*TASK BRIEF*. Look below and pull out each line with the word "required".

*Collected data*.
(* ===== verification/Render.v ===== *)
(** * The renderer: the document [create_report] builds

    The statements of [create_report] and [add_footer] of
    src/gen_report.py from [doc = Document()] to the footer, as functions
    on the [Docx.document] they build: page setup of every section, the
    fixed header block, one heading, table and spacer per crop of the
    pivoted data, and the footer with the date and the page field.  The
    source mutates each new paragraph right after adding it to the body;
    nothing else is added in between, so the model builds the paragraph and
    then appends it.  Calls that can raise thread a [result]. *)

From S2P Require Import Prelude PyStr Loader Docx.
From Stdlib Require Import Ascii.

#[local] Open Scope Z_scope.
#[local] Open Scope string_scope.

Module Render.
Import PyStr Loader Docx ResultNotations.
#[local] Open Scope py_scope.

Section Render.
Context {Num : Type} `{!PyStr Num}.

(** ** Page setup (the loop over [doc.sections]) *)
Definition setup_section (orientation : string) (s : section) : section :=
  let s := {| s_orientation := s_orientation s; s_page_width := s_page_width s;
              s_page_height := s_page_height s;
              s_top_margin := Inches 1; s_bottom_margin := Inches 1;
              s_left_margin := Inches 1; s_right_margin := Inches 1;
              s_footer := s_footer s |} in
  if decide (py_upper orientation = "LANDSCAPE") then
    (* section.orientation = 1; width and height swapped *)
    {| s_orientation := LANDSCAPE; s_page_width := s_page_height s;
       s_page_height := s_page_width s;
       s_top_margin := s_top_margin s; s_bottom_margin := s_bottom_margin s;
       s_left_margin := s_left_margin s; s_right_margin := s_right_margin s;
       s_footer := s_footer s |}
  else s.

Definition map_sections (f : section -> section) (doc : document) : document :=
  {| d_sections := f <$> d_sections doc; d_body := d_body doc |}.

(** ** Paragraph and run attributes *)
Definition set_align (a : align) (p : paragraph) : paragraph :=
  {| p_align := Some a; p_bottom_border := p_bottom_border p; p_content := p_content p |}.

Definition set_bold (b : bool) (r : run) : run :=
  {| r_items := r_items r; r_bold := Some b; r_underline := r_underline r;
     r_size := r_size r; r_color := r_color r |}.
Definition set_underline (b : bool) (r : run) : run :=
  {| r_items := r_items r; r_bold := r_bold r; r_underline := Some b;
     r_size := r_size r; r_color := r_color r |}.
Definition set_size (n : Z) (r : run) : run :=
  {| r_items := r_items r; r_bold := r_bold r; r_underline := r_underline r;
     r_size := Some n; r_color := r_color r |}.
Definition set_color (c : rgb) (r : run) : run :=
  {| r_items := r_items r; r_bold := r_bold r; r_underline := r_underline r;
     r_size := r_size r; r_color := Some c |}.
(* ===== verification/CLILaws.v ===== *)
(** * Laws of the command line: order, repetition and spelling of options

    Properties of the parser of CLI.v ([parse_args], CPython 3.11's
    argparse on the options of src/gen_report.py lines 142-146) over whole
    families of command lines.  A command line here is a list of items:
    option arguments of CLISpell.v (an option of the parser with its
    value, in any of the spellings argparse accepts: [-tT], [-t T],
    [-t=T], [--template T], [--temp=T], ...) and arguments the parser,
    having no positionals, leaves over: plain arguments and unknown
    options ([extra_arg]).  An option is consumed as [store] of its value
    ([consume_opt]) and any other item goes to the extras, so the parse
    of such a command line is a fold over its
    items ([parse_args_items]): the namespace holds, at each [dest], the
    last value given for it; the required options are checked against the
    options given, then the extras are refused.  So the parse depends only
    on the last value of each [dest] and on the plain arguments
    ([parse_args_items_equiv], [parse_args_items_last]).  A [-h] after
    such items prints the help and ends the run, whatever follows and
    whichever required option is missing ([main_help]).  Composed with the run of
    Report.v, [main] on such a command line giving the required options
    and no extras saves the report built from the last values given
    ([main_items_report]). *)

From S2P Require Import Prelude PyStr Report CLI CLISpell.
From Stdlib Require Import Ascii.
Lemma collapse_ws_space c s :
  Py.isspace c = true ->
  Py.collapse_ws (String c s) =
  match s with
  | String d _ => if Py.isspace d then Py.collapse_ws s else String " " (Py.collapse_ws s)
  | EmptyString => " "
  end.
Proof. intros Hc. cbn [Py.collapse_ws]. now rewrite Hc. Qed.

Lemma collapse_ws_nonspace c s :
  Py.isspace c = false ->
  Py.collapse_ws (String c s) = String c (Py.collapse_ws s).
Proof. intros Hc. cbn [Py.collapse_ws]. now rewrite Hc. Qed.

Lemma split_lstrip s : Py.split (Py.lstrip s) = Py.split s.
Proof.
  induction s as [|c s IH]; [reflexivity|].
  cbn [Py.lstrip]. destruct (Py.isspace c) eqn:Hc; [|reflexivity].
  now rewrite split_cons_space.
Qed.

Lemma lstrip_collapse_ws s :
  Py.lstrip (Py.collapse_ws s) = Py.collapse_ws (Py.lstrip s).
Proof.
  induction s as [|c s IH]; [reflexivity|].
  destruct (Py.isspace c) eqn:Hc.
  - rewrite collapse_ws_space by assumption. cbn [Py.lstrip]. rewrite Hc.
    destruct s as [|d s']; [reflexivity|].
    destruct (Py.isspace d) eqn:Hd; [exact IH|].
    change (Py.lstrip (String " " (Py.collapse_ws (String d s'))))
      with (Py.lstrip (Py.collapse_ws (String d s'))).
    exact IH.
  - rewrite collapse_ws_nonspace by assumption. cbn [Py.lstrip]. rewrite Hc.
    now rewrite collapse_ws_nonspace.
Qed.

Lemma rstrip_collapse_ws s :
  Py.rstrip (Py.collapse_ws s) =
  match s with
  | EmptyString => ""
  | String c _ =>
      if Py.isspace c
      then match Py.split s with [] => "" | ws => " " +:+ Py.join " " ws end
      else Py.join " " (Py.split s)
  end.
Proof.
  induction s as [|c s IH]; [reflexivity|].
  destruct (Py.isspace c) eqn:Hc.
  - rewrite collapse_ws_space, split_cons_space by assumption.
    destruct s as [|d s']; [reflexivity|].
    destruct (Py.isspace d) eqn:Hd; [exact IH|].
    destruct (split_head_nonspace d s' Hd) as (w & ws & Hsplit).
    pose proof (split_words (String d s')) as Hw. rewrite Hsplit in *.
    inversion Hw as [|? ? [Hne _] _]; subst.
    rewrite rstrip_space_cons; rewrite IH; [reflexivity|].
    now apply join_word_nonempty.
  - rewrite collapse_ws_nonspace, rstrip_cons_nonspace, split_cons_nonspace
      by assumption.
    rewrite IH. destruct s as [|d s']; [reflexivity|].
    destruct (Py.isspace d) eqn:Hd.
    + destruct (Py.split (String d s')); reflexivity.
    + destruct (split_head_nonspace d s' Hd) as (w & ws & ->).
      destruct ws; reflexivity.
Qed.

(** Collapsing the whitespace runs and stripping leaves the words joined by
    single spaces. *)
Lemma strip_collapse_ws s :
  Py.strip (Py.collapse_ws s) = Py.join " " (Py.split s).
Proof.
  unfold Py.strip. rewrite lstrip_collapse_ws, rstrip_collapse_ws, <- (split_lstrip s).
  destruct (lstrip_head s) as [-> | (c & r & -> & Hc)]; [reflexivity|].
  now rewrite Hc.
Qed.
(** [str.isdigit] also accepts the superscript digits (code points 178, 179
    and 185), which [int] then rejects. *)
Definition is_digit_char (c : ascii) : bool :=
  let n := nat_of_ascii c in
  is_dec c || (n =? 178)%nat || (n =? 179)%nat || (n =? 185)%nat.

Fixpoint all_chars (p : ascii -> bool) (s : string) : bool :=
  match s with
  | EmptyString => true
  | String c s' => p c && all_chars p s'
  end.

(** [s.isdigit()] *)
Definition isdigit (s : string) : bool :=
  match s with
  | EmptyString => false
  | _ => all_chars is_digit_char s
  end.

(** [c in s] for a one-character string [c]. *)
Fixpoint contains_char (c : ascii) (s : string) : bool :=
  match s with
  | EmptyString => false
  | String d s' => Ascii.eqb c d || contains_char c s'
  end.

(** [sub in s] *)
Fixpoint contains (sub s : string) : bool :=
  String.prefix sub s ||
  match s with
  | EmptyString => false
  | String _ s' => contains sub s'
  end.

(** [s.split(sep)] for a one-character separator: never empty. *)
Fixpoint split_char (sep : ascii) (s : string) : list string :=
  match s with
  | EmptyString => [EmptyString]
  | String c s' =>
      if Ascii.eqb c sep then EmptyString :: split_char sep s'
      else match split_char sep s' with
           | [] => [String c EmptyString]
           | w :: ws => String c w :: ws
           end
  end.

(** [s.split(None, maxsplit)]: fields separated by runs of whitespace; once
    [maxsplit] fields have been cut, what remains (its leading whitespace
    dropped, its trailing whitespace kept) is the last field.  [cur] is the
    field being read, [n] the number of cuts still allowed. *)
Fixpoint split_ws_from (n : nat) (cur : option string) (s : string) : list string :=
  match s with
  | EmptyString => match cur with Some w => [w] | None => [] end
  | String c s' =>
      match cur with
      | Some w =>
          if is_space c then w :: split_ws_from n None s'
          else split_ws_from n (Some (w ++ String c EmptyString)) s'
      | None =>
          if is_space c then split_ws_from n None s'
          else match n with
               | O => [s]
               | S n' => split_ws_from n' (Some (String c EmptyString)) s'
               end
      end
  end.

Definition split_ws (maxsplit : nat) (s : string) : list string :=
  split_ws_from maxsplit None s.

(** [s.rstrip(c)] for a one-character [c]. *)
Fixpoint rstrip_char (c : ascii) (s : string) : string :=
  match s with
  | EmptyString => EmptyString
  | String d s' =>
      match rstrip_char c s' with
      | EmptyString => if Ascii.eqb d c then EmptyString else String d EmptyString
      | r => String d r
      end
  end.

(** [s.rsplit(c, 1)] when [c] occurs in [s]: the text before the last [c]
    and the text after it; [None] when [c] does not occur. *)
Fixpoint rsplit1 (c : ascii) (s : string) : option (string * string) :=
  match s with
  | EmptyString => None
  | String d s' =>
      match rsplit1 c s' with
      | Some (a, b) => Some (String d a, b)
      | None => if Ascii.eqb d c then Some (EmptyString, s') else None
      end
  end.
(** * Split-CUB zero-shot-transfer driver: a shallow embedding

    The development follows [conv_split_cub_zst.py]: the Evaluator
    [test_task_sequence], the Task Sequencer [train_task_sequence] and
    the entry point [main].
    The script is Python 2 ([/] on two ints is floor division), the
    network, the optimiser and the dataset helpers of [utils] are outside
    the file and appear here as oracles. *)

From Stdlib Require Import ZArith QArith Lia.
From stdpp Require Import list strings.

Open Scope Z_scope.

(** ** Python values *)

Inductive exn :=
| UnboundLocalError (name : string)
| ZeroDivisionError
| IndexError
| SystemExit (code : Z).

Inductive result (A : Type) :=
| Ok (a : A)
| Raise (e : exn).
Arguments Ok {A} a.
Arguments Raise {A} e.

Definition rbind {A B} (r : result A) (f : A -> result B) : result B :=
  match r with
  | Ok a => f a
  | Raise e => Raise e
  end.

Notation "'let*' x := r 'in' k" := (rbind r (fun x => k))
  (at level 10, x pattern, r at level 100, k at level 200).

(** A local variable of a Python function is unbound until its first
    assignment; reading it then raises [UnboundLocalError]. *)
Definition read_local {A} (name : string) (v : option A) : result A :=
  match v with
  | Some a => Ok a
  | None => Raise (UnboundLocalError name)
  end.

(** [range(n)] *)
Definition py_range (n : Z) : list Z := map Z.of_nat (seq 0 (Z.to_nat n)).

(** Bounds of a slice [a[lo:hi]] on a sequence of length [n]: a negative
    bound counts from the end, and both are clipped to [0, n]. *)
Definition clamp_index (n i : Z) : Z :=
  if i <? 0 then Z.max (i + n) 0 else Z.min i n.

Definition py_slice {A} (l : list A) (lo hi : Z) : list A :=
  let n := Z.of_nat (length l) in
  let lo' := clamp_index n lo in
  let hi' := clamp_index n hi in
  take (Z.to_nat (hi' - lo')) (drop (Z.to_nat lo') l).

(** [a[lo:hi] = v] on a numpy array, for [v] of the shape of the slice. *)
Definition py_setslice {A} (l : list A) (lo hi : Z) (v : list A) : list A :=
  let n := Z.of_nat (length l) in
  let lo' := clamp_index n lo in
  take (Z.to_nat lo') l ++ v ++ drop (Z.to_nat lo' + length v) l.

(** [l[i]] *)
Definition py_getitem {A} (l : list A) (i : Z) : result A :=
  let j := if i <? 0 then i + Z.of_nat (length l) else i in
  if j <? 0 then Raise IndexError
  else match l !! Z.to_nat j with
       | Some a => Ok a
       | None => Raise IndexError
       end.

(** [a % b] and [a // b] on Python ints: the sign follows the divisor,
    as for [Z.modulo] and [Z.div]. *)
Definition py_mod (a b : Z) : result Z :=
  if b =? 0 then Raise ZeroDivisionError else Ok (a mod b).

Definition py_floordiv (a b : Z) : result Z :=
  if b =? 0 then Raise ZeroDivisionError else Ok (a / b).

(** ** Floats, as far as the driver looks at them *)

Inductive float_val :=
| NaN
| NegInf
| Fin (q : Q)
| PosInf.

Definition isnan (x : float_val) : bool :=
  match x with
  | NaN => true
  | _ => false
  end.

Definition Qltb (x y : Q) : bool := negb (Qle_bool y x).

(** [a < b]: false as soon as one side is NaN *)
Definition float_ltb (a b : float_val) : bool :=
  match a, b with
  | NaN, _ | _, NaN => false
  | _, NegInf => false
  | NegInf, _ => true
  | PosInf, _ => false
  | Fin _, PosInf => true
  | Fin x, Fin y => Qltb x y
  end.

(** ** Data *)

Abbreviation image := Z (only parsing).
Abbreviation label := Z (only parsing).
Abbreviation matrix := (list (list Q)) (only parsing).

(** [{'images': ..., 'labels': ...}] *)
Record split := { images : list image; labels : list label }.

(** [{'train': ..., 'test': ...}] *)
Record task_data := { train : split; test : split }.

Inductive test_set_key := TrainKey | TestKey.

Definition get_split (d : task_data) (k : test_set_key) : split :=
  match k with
  | TrainKey => train d
  | TestKey => test d
  end.

(** [acc = total_corrects / float(total_test_samples)], kept as the two
    operands of the float division. *)
Abbreviation accuracy := (Z * Z)%type (only parsing).

(** ** The attribute mask (lines 240-243 and 429-431) *)

Definition zeros_like (m : matrix) : matrix := map (map (fun _ => 0%Q)) m.

Definition attr_mask (class_attrs : matrix) (task num_classes_per_task : Z) : matrix :=
  let masked_class_attrs := zeros_like class_attrs in
  let attr_offset := task * num_classes_per_task in
  py_setslice masked_class_attrs attr_offset (attr_offset + num_classes_per_task)
    (py_slice class_attrs attr_offset (attr_offset + num_classes_per_task)).

(** ** The Evaluator: [test_task_sequence] (lines 411-462) *)

Definition samples_at_a_time : Z := 10.

(** [np.sum] of a vector of booleans *)
Fixpoint np_sum (bs : list bool) : Z :=
  match bs with
  | [] => 0
  | b :: bs' => (if b then 1 else 0) + np_sum bs'
  end.

(** The two locals of [test_task_sequence] that are read on a path where
    they may not have been assigned. *)
Record eval_locals := {
  var_i : option Z;
  var_masked_class_attrs : option matrix
}.

Section Evaluator.

(** The network in inference mode ([train_phase] off): whether one
    example is classified correctly under a class-attribute matrix. *)
Variable predict : matrix -> image -> label -> bool.

(** [sess.run(model.correct_predictions, feed_dict)] *)
Definition correct_predictions (class_attr : matrix)
    (x : list image) (y_ : list label) : list bool :=
  zip_with (predict class_attr) x y_.

(** [for i in range(total_test_samples / samples_at_a_time)] *)
Fixpoint score_chunks (x : list image) (y_ : list label)
    (masked : option matrix) (chunks : list Z)
    (i : option Z) (total_corrects : Z) : result (option Z * Z) :=
  match chunks with
  | [] => Ok (i, total_corrects)
  | i0 :: rest =>
      let offset := i0 * samples_at_a_time in
      let* m := read_local "masked_class_attrs" masked in
      score_chunks x y_ masked rest (Some i0)
        (total_corrects +
         np_sum (correct_predictions m
                   (py_slice x offset (offset + samples_at_a_time))
                   (py_slice y_ offset (offset + samples_at_a_time))))
  end.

*SOLUTION TO THIS PROBLEM*.
    last value given for it; the required options are checked against the
    whichever required option is missing ([main_help]).  Composed with the run of
    Report.v, [main] on such a command line giving the required options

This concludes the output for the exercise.